Scan the entries below for the word "InOctets". Copy out every line in which it occurs.

Saved entries
-----

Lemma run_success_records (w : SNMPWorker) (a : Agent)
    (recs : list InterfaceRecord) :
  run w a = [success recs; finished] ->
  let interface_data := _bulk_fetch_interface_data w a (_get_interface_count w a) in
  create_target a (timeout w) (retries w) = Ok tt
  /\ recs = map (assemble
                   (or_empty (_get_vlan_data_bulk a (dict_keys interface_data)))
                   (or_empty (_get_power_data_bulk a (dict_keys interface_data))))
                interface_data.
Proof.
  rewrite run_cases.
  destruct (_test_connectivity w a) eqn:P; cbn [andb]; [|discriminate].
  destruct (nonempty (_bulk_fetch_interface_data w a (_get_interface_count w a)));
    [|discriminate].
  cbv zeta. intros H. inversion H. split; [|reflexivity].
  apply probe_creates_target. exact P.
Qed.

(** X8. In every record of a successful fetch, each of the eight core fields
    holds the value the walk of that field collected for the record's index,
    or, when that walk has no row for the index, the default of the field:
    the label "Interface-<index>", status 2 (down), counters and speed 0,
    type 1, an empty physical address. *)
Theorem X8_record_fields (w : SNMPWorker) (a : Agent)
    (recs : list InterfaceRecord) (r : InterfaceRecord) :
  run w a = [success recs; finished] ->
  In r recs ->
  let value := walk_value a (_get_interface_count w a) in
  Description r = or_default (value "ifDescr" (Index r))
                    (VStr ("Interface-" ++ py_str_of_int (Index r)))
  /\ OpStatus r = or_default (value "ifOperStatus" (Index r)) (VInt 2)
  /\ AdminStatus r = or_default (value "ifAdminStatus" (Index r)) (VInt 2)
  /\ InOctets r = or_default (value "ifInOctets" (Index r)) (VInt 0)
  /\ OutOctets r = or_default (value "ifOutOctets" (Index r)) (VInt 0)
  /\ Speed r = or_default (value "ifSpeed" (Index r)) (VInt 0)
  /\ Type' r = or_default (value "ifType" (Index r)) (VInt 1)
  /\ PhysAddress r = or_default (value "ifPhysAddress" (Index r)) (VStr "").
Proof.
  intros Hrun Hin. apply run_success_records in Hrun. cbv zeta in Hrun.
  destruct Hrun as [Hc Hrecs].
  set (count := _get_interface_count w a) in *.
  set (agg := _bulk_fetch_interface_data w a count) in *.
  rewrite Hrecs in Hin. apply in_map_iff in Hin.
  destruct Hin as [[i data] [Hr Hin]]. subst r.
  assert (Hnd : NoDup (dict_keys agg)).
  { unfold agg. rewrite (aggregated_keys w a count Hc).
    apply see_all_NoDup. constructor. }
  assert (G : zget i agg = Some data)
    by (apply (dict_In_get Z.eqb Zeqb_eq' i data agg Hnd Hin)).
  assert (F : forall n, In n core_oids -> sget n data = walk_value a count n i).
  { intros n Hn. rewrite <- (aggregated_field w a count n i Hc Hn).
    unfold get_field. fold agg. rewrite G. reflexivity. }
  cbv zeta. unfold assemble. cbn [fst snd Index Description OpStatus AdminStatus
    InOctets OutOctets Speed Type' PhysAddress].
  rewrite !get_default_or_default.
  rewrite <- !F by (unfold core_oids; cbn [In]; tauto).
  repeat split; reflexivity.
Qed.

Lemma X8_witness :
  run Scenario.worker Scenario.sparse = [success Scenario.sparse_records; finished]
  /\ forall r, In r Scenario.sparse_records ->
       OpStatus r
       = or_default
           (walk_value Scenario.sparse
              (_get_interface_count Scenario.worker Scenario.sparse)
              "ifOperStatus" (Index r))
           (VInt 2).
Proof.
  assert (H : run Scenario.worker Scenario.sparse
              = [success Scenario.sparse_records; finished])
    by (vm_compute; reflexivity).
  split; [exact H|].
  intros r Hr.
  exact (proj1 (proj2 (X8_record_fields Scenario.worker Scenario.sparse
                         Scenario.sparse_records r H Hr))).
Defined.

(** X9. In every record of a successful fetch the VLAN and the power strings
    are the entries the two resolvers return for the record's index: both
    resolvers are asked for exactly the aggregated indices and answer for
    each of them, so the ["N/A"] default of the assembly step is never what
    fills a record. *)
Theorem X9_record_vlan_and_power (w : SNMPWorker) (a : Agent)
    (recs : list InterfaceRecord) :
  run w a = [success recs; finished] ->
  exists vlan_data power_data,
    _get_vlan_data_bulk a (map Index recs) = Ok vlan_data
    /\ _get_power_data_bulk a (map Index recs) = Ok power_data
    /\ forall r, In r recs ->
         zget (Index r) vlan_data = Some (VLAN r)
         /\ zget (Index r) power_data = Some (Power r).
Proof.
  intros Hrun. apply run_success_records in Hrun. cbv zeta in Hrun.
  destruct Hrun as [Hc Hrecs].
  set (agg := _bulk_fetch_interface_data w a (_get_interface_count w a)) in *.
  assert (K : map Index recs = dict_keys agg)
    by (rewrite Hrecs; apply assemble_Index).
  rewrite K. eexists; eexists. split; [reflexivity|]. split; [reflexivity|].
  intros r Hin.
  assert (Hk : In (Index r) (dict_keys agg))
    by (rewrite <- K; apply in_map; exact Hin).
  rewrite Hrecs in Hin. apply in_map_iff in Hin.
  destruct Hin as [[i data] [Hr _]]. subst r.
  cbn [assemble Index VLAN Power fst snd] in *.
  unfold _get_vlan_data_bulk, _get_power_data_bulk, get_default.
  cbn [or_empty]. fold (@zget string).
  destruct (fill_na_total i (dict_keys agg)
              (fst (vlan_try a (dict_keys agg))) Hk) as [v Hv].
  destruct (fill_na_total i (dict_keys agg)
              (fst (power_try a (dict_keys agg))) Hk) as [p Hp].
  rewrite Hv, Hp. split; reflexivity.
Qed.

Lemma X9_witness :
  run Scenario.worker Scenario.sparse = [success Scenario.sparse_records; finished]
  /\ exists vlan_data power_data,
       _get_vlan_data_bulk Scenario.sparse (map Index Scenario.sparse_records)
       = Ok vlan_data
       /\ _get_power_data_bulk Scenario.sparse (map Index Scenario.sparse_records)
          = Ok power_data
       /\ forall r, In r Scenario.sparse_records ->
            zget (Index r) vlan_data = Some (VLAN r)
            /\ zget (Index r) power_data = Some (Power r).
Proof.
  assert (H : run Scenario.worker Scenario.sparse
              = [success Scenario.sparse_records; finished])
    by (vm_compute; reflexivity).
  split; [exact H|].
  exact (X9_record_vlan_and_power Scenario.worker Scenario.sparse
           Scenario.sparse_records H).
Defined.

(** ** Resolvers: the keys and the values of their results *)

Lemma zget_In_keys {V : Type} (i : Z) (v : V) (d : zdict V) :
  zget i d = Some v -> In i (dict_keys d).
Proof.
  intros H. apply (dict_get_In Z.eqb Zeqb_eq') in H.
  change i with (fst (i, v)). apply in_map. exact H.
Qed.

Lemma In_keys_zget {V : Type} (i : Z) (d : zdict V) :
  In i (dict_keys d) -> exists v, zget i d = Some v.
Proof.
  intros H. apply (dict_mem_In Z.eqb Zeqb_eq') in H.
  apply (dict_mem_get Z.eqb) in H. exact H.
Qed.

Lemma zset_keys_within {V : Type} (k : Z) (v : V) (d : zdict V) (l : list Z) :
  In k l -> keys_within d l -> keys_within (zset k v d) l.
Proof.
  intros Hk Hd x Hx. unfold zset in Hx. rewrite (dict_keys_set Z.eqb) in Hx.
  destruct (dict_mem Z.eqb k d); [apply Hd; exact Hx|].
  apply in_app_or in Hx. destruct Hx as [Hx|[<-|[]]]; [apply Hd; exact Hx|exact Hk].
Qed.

-----

COMPLETED EXERCISE →
  /\ InOctets r = or_default (value "ifInOctets" (Index r)) (VInt 0)
    InOctets OutOctets Speed Type' PhysAddress].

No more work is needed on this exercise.